Software-based VM-centric and flash-friendly VM storage + free version
Moderators: anton (staff), art (staff), Max (staff), Anatoly (staff)
-
xpystchrisx
- Posts: 26
- Joined: Tue Jun 05, 2018 6:20 pm
Sat Feb 09, 2019 7:09 pm
Earlier this morning one of my nodes stopped syncing with the other. Everything on the node which experienced the issue effectively shut off and operations continued as normal.
I now have both systems back online and for the past hour and a half watched the first of nine HA devices synchronize. However at this point no further synchronization is happening and I can't manually kick off the sync like I typically could in the past calling the "SyncHADeviceAdvanced.ps1" script.

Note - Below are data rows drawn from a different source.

(* ===== verification/ConfigFields.v ===== *)
(** * Field specifications

    [dotmac_config_layers/fields.py] without the introspection of pydantic
    models: the kinds, strategies and access classes of a field, its
    canonicaliser, its security ranking, and the lookup of a specification by
    path with wildcard segments.

    The texts of IP networks and addresses are read and written by [ipaddress],
    a parameter here; the other canonicalisers are computed. *)

From S2P Require Import Prelude PyData PyTime ConfigDocument.
From stdpp Require Import base gmap strings pretty list.
From Stdlib Require Import ZArith NArith Ascii.

(** ** Vocabularies *)

Inductive Kind : Type := kind_object | kind_map | kind_scalar | kind_list.
Inductive Strategy : Type := strategy_replace | strategy_union | strategy_keyed.
Inductive AccessKind : Type := neutral | allow_list | deny_list | secure_bool | ordered.
Inductive Tie : Type := tie_error | tie_restrictive.

#[export] Instance Kind_eq_dec : EqDecision Kind.
Proof. solve_decision. Defined.
#[export] Instance Strategy_eq_dec : EqDecision Strategy.
Proof. solve_decision. Defined.
#[export] Instance AccessKind_eq_dec : EqDecision AccessKind.
Proof. solve_decision. Defined.
#[export] Instance Tie_eq_dec : EqDecision Tie.
Proof. solve_decision. Defined.

Inductive FieldDefault : Type := REQUIRED | OPTIONAL_UNMANAGED | DefaultValue (value : json).

(** ** Canonicalisers *)

(** [str(ipaddress.ip_network(text, strict=False))] and
    [str(ipaddress.ip_address(text))], or the message of the [ValueError]. *)
Class IpText : Type := {
  ip_network_text : string → result string string;
  ip_address_text : string → result string string;
}.

Definition is_digit (c : ascii) : bool :=
  match digit_val c with Some _ => true | None => false end.
Definition is_host_char (c : ascii) : bool :=
  let n := N_of_ascii c in is_digit c || ((97 <=? n) && (n <=? 122))%N.

(** [[a-z0-9]([a-z0-9-]{0,61}[a-z0-9])?]. *)
Definition host_label (s : string) : bool :=
  let at_end s := match s with String c _ => is_host_char c | EmptyString => false end in
  (1 <=? str_len s)%Z && (str_len s <=? 63)%Z && at_end s && at_end (String.rev s)
  && str_all (λ c, is_host_char c || Ascii.eqb c "-") s.

(** [_HOST_RE.match]: the final [$] also matches before one newline. *)
Definition host_match (text : string) : bool :=
  let body := match String.rev text with
              | String c s => if (N_of_ascii c =? 10)%N then String.rev s else text
              | EmptyString => text
              end in
  forallb host_label (str_split "." body).

(** [re.fullmatch(r"\d+(\.\d+)*", text)], and its parts as numbers. *)
Definition version_parts (text : string) : option (list Z) :=
  mapM (λ part, if str_all is_digit part then digits_val 0 false part else None)
    (str_split "." text).

Section canonicalisers.
Context `{IpText}.

Definition canon_text (value : json) : result string string :=
  match value with JStr s => Ok (strip s) | _ => Raise "a string is required" end.

Definition canon_lower (value : json) : result string string :=
  s ← canon_text value; Ok (str_lower s).

Definition canon_cidr (value : json) : result string string :=
  match value with
  | JStr s => ip_network_text (strip s)
  | _ => Raise "a CIDR string is required"
  end.

Definition canon_ip (value : json) : result string string :=
  match value with
  | JStr s => ip_address_text (strip s)
  | _ => Raise "an IP address string is required"
  end.

Definition canon_host (value : json) : result string string :=
  match value with
  | JStr s =>
      let text := strip s in
      match ip_address_text text with
      | Ok address => Ok address
      | Raise _ =>
          let text := str_lower (rstrip_char "." text) in
          _ ← raise_if (negb (host_match text)) "not an IP address or host name";
          Ok text
      end
  | _ => Raise "a host string is required"
  end.

Definition canon_version (value : json) : result string string :=
  match value with
  | JStr s =>
      match version_parts (strip s) with
      | Some parts => Ok (str_join "." (pretty <$> parts))
      | None => Raise "a dotted version is required"
      end
  | _ => Raise "a dotted version is required"
  end.

(** [CANONICALISERS]. *)
Definition canonicaliser (name : string) : option (json → result string json) :=
  let text f := Some (λ v, s ← f v; Ok (JStr s)) in
  if String.eqb name "none" then Some Ok
  else if String.eqb name "cidr" then text canon_cidr
  else if String.eqb name "ip" then text canon_ip
  else if String.eqb name "host" then text canon_host
  else if String.eqb name "text" then text canon_text
  else if String.eqb name "lower" then text canon_lower
  else if String.eqb name "version" then text canon_version
  else None.
End canonicalisers.

(** ** The specification of a field *)

Record FieldSpec : Type := MkFieldSpec {
  fs_kind : Kind;
  fs_strategy : option Strategy;
  fs_key : option string;
  fs_order : option string;
  fs_access : AccessKind;
  fs_secure : option bool;
  fs_ranking : list json;
  fs_tie : Tie;
  fs_derived : bool;
  fs_discoverable : bool;
  fs_secret : bool;
  fs_nullable : bool;
  fs_default : FieldDefault;
  fs_canon : string;
}.

(** [FieldSpec(kind=kind)]: every other field at its default. *)
Definition FieldSpec_of_kind (kind : Kind) : FieldSpec :=
  MkFieldSpec kind None None None neutral None [] tie_error false false false false
    REQUIRED "none".

Definition opt_str_truthy (s : option string) : bool :=
  match s with Some s => str_truthy s | None => false end.

Section field_spec.
Context `{IpText}.

Definition FieldSpec_check (spec : FieldSpec) : result string FieldSpec :=
  _ ← raise_if (bool_decide (¬ is_Some (canonicaliser (fs_canon spec))))
        ("unknown canonicaliser " +:+ py_repr_str (fs_canon spec));
  _ ← (if bool_decide (fs_kind spec = kind_list) then
         _ ← raise_if (bool_decide (fs_strategy spec = None)) "a list field must declare a strategy";
         raise_if (bool_decide (fs_strategy spec = Some strategy_keyed)
                   && negb (opt_str_truthy (fs_key spec))) "a keyed list must name its key field"
       else raise_if (bool_decide (fs_strategy spec ≠ None)) "only list fields declare a strategy");
  _ ← raise_if (bool_decide (fs_access spec = secure_bool) && bool_decide (fs_secure spec = None))
        "secure_bool needs the secure value";
  _ ← raise_if (bool_decide (fs_access spec = ordered) && bool_decide (length (fs_ranking spec) = 0))
        "ordered needs a ranking, most secure first";
  _ ← raise_if (bool_decide (fs_access spec ∈ [allow_list; deny_list])
                && bool_decide (fs_kind spec ≠ kind_list))
        "allow_list/deny_list apply to list fields";
  _ ← raise_if (bool_decide (fs_access spec = secure_bool) && bool_decide (fs_kind spec ≠ kind_scalar))
        "secure_bool applies to scalar fields";
  _ ← (if bool_decide (fs_tie spec = tie_restrictive) then
         _ ← raise_if (bool_decide (fs_access spec = neutral))
               "tie=restrictive needs non-neutral access";
         raise_if (bool_decide (fs_kind spec = kind_list)
                   && bool_decide (fs_strategy spec ≠ Some strategy_union))
           "tie=restrictive on lists needs the union strategy"
       else Ok tt);
  _ ← raise_if (fs_derived spec && match fs_default spec with OPTIONAL_UNMANAGED => false | _ => true end)
        "a derived field must be optional_unmanaged";
  Ok spec.

Definition has_value_default (spec : FieldSpec) : bool :=
  match fs_default spec with DefaultValue _ => true | _ => false end.

Definition canonicalise (spec : FieldSpec) (value : json) : result config_error json :=
  match canonicaliser (fs_canon spec) with
  | Some f =>
      match f value with
      | Ok v => Ok v
      | Raise message => Raise (PyError "ValueError" message)
      end
  | None => Raise (PyError "KeyError" (py_repr_str (fs_canon spec)))
  end.
End field_spec.

(** [ranking.index(value)], and [len(ranking)] when it is not there. *)
Fixpoint rank_of (ranking : list json) (value : json) : nat :=
  match ranking with
  | [] => 0
  | r :: ranking => if py_eq r value then 0 else S (rank_of ranking value)
  end.

Definition security_rank (spec : FieldSpec) (value : json) : result config_error nat :=
  match fs_access spec with
  | secure_bool =>
      let secure := match fs_secure spec with Some b => JBool b | None => JNull end in
      Ok (if py_eq value secure then 0 else 1)
  | ordered => Ok (rank_of (fs_ranking spec) value)
  | _ => Raise (PyError "ValueError" "field has no security ordering")
  end.

(** ** The index of a module's specifications *)

Abbreviation SpecIndex := (gmap Path FieldSpec).

(** [SpecIndex(specs)]. *)
Fixpoint SpecIndex_new (specs : list (string * FieldSpec)) (index : SpecIndex)
    : result config_error SpecIndex :=
  match specs with
  | [] => Ok index
  | (text, spec) :: specs =>
      path ← parse_spec_pointer text;
      SpecIndex_new specs (<[path := spec]> index)
  end.

Definition WILDCARD : string := "*".

(** Each segment of the path, or the wildcard where the index has no such
    path. *)
Definition resolve (specs : SpecIndex) (path : Path) : Path :=
  foldl (λ resolved segment,
    let candidate := resolved ++ [segment] in
    if bool_decide (is_Some (specs !! candidate)) then candidate else resolved ++ [WILDCARD])
    [] path.

Definition lookup_spec (specs : SpecIndex) (path : Path) : option FieldSpec :=
  specs !! resolve specs path.

(** [SpecIndex.has_default_below]. *)
Definition has_default_below (specs : SpecIndex) (path : Path) : bool :=
  existsb (λ entry : Path * FieldSpec,
    let '(spec_path, spec) := entry in
    bool_decide (take (length path) spec_path = path) && (length path <? length spec_path)%nat
    && (has_value_default spec || match fs_default spec with REQUIRED => true | _ => false end)
    && bool_decide (fs_kind spec ∈ [kind_scalar; kind_list])) (map_to_list specs).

I am seeing a bunch of this in the node that is currently online and showing good.
2/9 16:51:36.087 1af0 HA: CHAPartnerNode::SendPartnerNodeVersionRequestCommand: Try to get partner node version through heartbeat channel.
2/9 16:51:36.087 1af0 HA: *** CHAPartnerISCSIChannelManager::SendCustomControlScsiCommand: Valid channel not found!
2/9 16:51:36.087 1af0 HA: *** CHAPartnerNode::SendPartnerNodeVersionRequestCommand: EXITing with failure, SendCustomControlScsiCommand(HA_CHANNEL_TYPE_HEARTBEAT) failed, error code 1168, scsi status = 0!
2/9 16:51:36.087 1af0 HA: *** CHAPartnerNode::SendForwardClientDataOutCommand: EXITing with failure, partner node version 0x0 is not supported or invalid. Nothing will be sent!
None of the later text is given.